HESI LPN
HESI Leadership and Management Quizlet
1. What is the purpose of a healthcare audit?
- A. To increase paperwork
- B. To assess and improve quality of care
- C. To reduce patient satisfaction
- D. To limit healthcare services
Correct answer: B
Rationale: The correct answer is B: 'To assess and improve quality of care.' Healthcare audits are conducted to evaluate the quality and efficiency of healthcare services provided. Choice A, 'To increase paperwork,' is incorrect as audits aim to streamline processes and reduce unnecessary paperwork. Choice C, 'To reduce patient satisfaction,' is incorrect as audits are meant to identify areas for improvement to enhance patient satisfaction. Choice D, 'To limit healthcare services,' is also incorrect as audits help in optimizing healthcare services rather than limiting them.
2. Marlisa has been diagnosed with diabetes mellitus type 1. She asks Nurse Errol what this means. What is the best response by the nurse? Select the one that does not apply.
- A. Your beta cells should be able to secrete insulin, but cannot.
- B. The endocrine function of your pancreas is to secrete insulin.
- C. Without insulin, you will develop ketoacidosis (DKA).
- D. The exocrine function of your pancreas is to secrete Estrogen.
Correct answer: D
Rationale: Type 1 diabetes is characterized by the inability of the beta cells in the pancreas to secrete insulin. Choice A is correct because it highlights the role of beta cells. Choice B is accurate as the endocrine function of the pancreas includes insulin secretion. Choice C is true as without insulin, ketoacidosis can develop. Choice D is incorrect as the exocrine function of the pancreas involves secreting digestive enzymes, not estrogen.
3. You are performing a neurological assessment of your adolescent patient. The patient has the Moro reflex. How should you interpret this neurological assessment finding?
- A. It is normal among adolescents.
- B. It indicates that the patient has an intact peripheral nervous system.
- C. It indicates that the patient has an intact central nervous system.
- D. It is not a normal finding.
Correct answer: D
Rationale: The Moro reflex, also known as the startle reflex, is typically present in infants up to around 4-6 months of age and is characterized by the infant's response to a sudden loss of support or loud noise. It is not a normal finding in adolescents or older individuals. Therefore, if an adolescent patient exhibits the Moro reflex during a neurological assessment, it is considered abnormal and warrants further evaluation. Choices A, B, and C are incorrect because the Moro reflex is not expected or normal among adolescents and does not specifically indicate the status of either the peripheral or central nervous system in this age group.

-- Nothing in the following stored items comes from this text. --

Lemma chain_skip k E E' h D L x : chain k E h D L -> (forall y, y ∈ D -> alike k (E y) (E' y)) -> x ∉ D ->
  keyed k (E' x) = false -> chain k E' h ({[x]} ∪ D) L.
Proof.
  intros HC HE Hx Hk. destruct (chain_frame k E E' h h D L HC HE ltac:(done)) as [C1 C2 C3]. split; [done | done |].
  intros i y Hi. rewrite C3, elem_of_union, elem_of_singleton by done. split; [tauto |].
  intros ([-> | Hy] & H1 & H2); [congruence | done].
Qed.

(** Without [x], whose chain is [l1], [x], [l2]. *)
Lemma chain_drop k E E' h h' D L x l1 l2 : chain k E h D L -> x ∈ D -> L (hash k (E x)) = l1 ++ x :: l2 ->
  (forall y, y ∈ D -> keyed k (E' y) = keyed k (E y) /\ hash k (E' y) = hash k (E y)
     /\ word (ptr k) (E' y) = if decide (last l1 = Some y) then word (ptr k) (E x) else word (ptr k) (E y)) ->
  (forall i, in_table i -> h' i = if decide (i = hash k (E x) /\ l1 = []) then word (ptr k) (E x) else h i) ->
  chain k E' h' (D ∖ {[x]}) (fun i => if decide (i = hash k (E x)) then l1 ++ l2 else L i).
Proof.
  intros [C1 C2 C3] Hx Hl HE Hh. pose proof (hash_in_table k (E x)) as Ht. set (i0 := hash k (E x)) in *.
  pose proof (C2 i0 Ht) as HN. rewrite Hl in HN.
  assert (Hin : forall y, y ∈ l1 ++ l2 <-> y ∈ L i0 /\ y <> x).
  { intros y. rewrite Hl. rewrite <- Permutation_middle in HN. apply NoDup_cons in HN as [HN _].
    rewrite !elem_of_app in *. rewrite elem_of_cons. split; [| tauto].
    intros Hy. split; [tauto |]. intros ->. tauto. }
  split.
  - intros i Hi. case_decide as Ei.
    + subst i. apply (linked_drop (fun y => word (ptr k) (E y)) _ x l2 l1 (h i0)).
      * rewrite <- Hl. by apply C1.
      * done.
      * intros y Hy. apply HE. apply Hin in Hy as [Hy _]. by apply (C3 i0).
      * rewrite Hh by done. by repeat case_decide; naive_solver.
    + rewrite Hh, decide_False by naive_solver. apply (links_frame _ _ _ _ (C1 i Hi)). intros y Hy.
      apply C3 in Hy as (HD & _ & Ey); [| done]. destruct (HE y HD) as (_ & _ & ->). rewrite decide_False; [done |].
      intros El%last_Some_elem_of. assert (Hy : y ∈ l1 ++ l2) by (apply elem_of_app; by left).
      apply Hin in Hy as [Hy _]. apply C3 in Hy; [| done]. naive_solver.
  - intros i Hi. case_decide; [| by apply C2]. rewrite <- Permutation_middle in HN. by apply NoDup_cons in HN as [_ HN].
  - intros i y Hi. rewrite elem_of_difference, elem_of_singleton.
    assert (HLi : y ∈ (if decide (i = i0) then l1 ++ l2 else L i) <-> y ∈ L i /\ y <> x).
    { case_decide as Ei; [subst i; apply Hin |]. split; [| tauto]. intros Hy. split; [done |]. intros ->.
      apply C3 in Hy; [| done]. naive_solver. }
    rewrite HLi, C3 by done. split.
    + intros [(HD & H1 & H2) Hne]. destruct (HE y HD) as (-> & -> & _). done.
    + intros ([HD Hne] & H1 & H2). destruct (HE y HD) as (E1 & E2 & _). rewrite E1, E2 in *. done.
Qed.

4. You are caring for a patient who has no cognitive functioning but only basic human functions such as opening the eyes and the sleep-wake cycle. What level of consciousness does this patient have?
- A. Obtunded
- B. A persistent vegetative state
- C. Locked-in syndrome
- D. Brain death
Correct answer: B
Rationale: A persistent vegetative state is characterized by the absence of cognitive functioning while basic human functions like the sleep-wake cycle are retained. In this state, the patient shows reflex movements and basic responses to stimuli but lacks awareness or higher mental functions. Choices A, C, and D are incorrect because: A) Obtunded refers to a decreased level of consciousness, not the absence of cognitive functioning. C) Locked-in syndrome is a condition where the patient is aware and awake but cannot move or communicate due to complete paralysis of nearly all voluntary muscles except for vertical eye movements and blinking. D) Brain death is the irreversible cessation of all brain activity, including the brainstem, leading to the loss of all functions of the brain.
5. A nurse is preparing a client for surgery. The client has signed the consent form but tells the nurse that she has reconsidered because she is worried about the pain. Which of the following responses by the nurse is appropriate?
- A. If you have the procedure now, you won't have to deal with pain and disability later.
- B. You'll be fine. You'll receive a prescription for pain medication.
- C. Why didn't you discuss your concerns with your provider?
- D. I understand and it's not too late to change your mind.
Correct answer: D
Rationale: The appropriate response acknowledges the client's concern and confirms that they have the right to change their mind.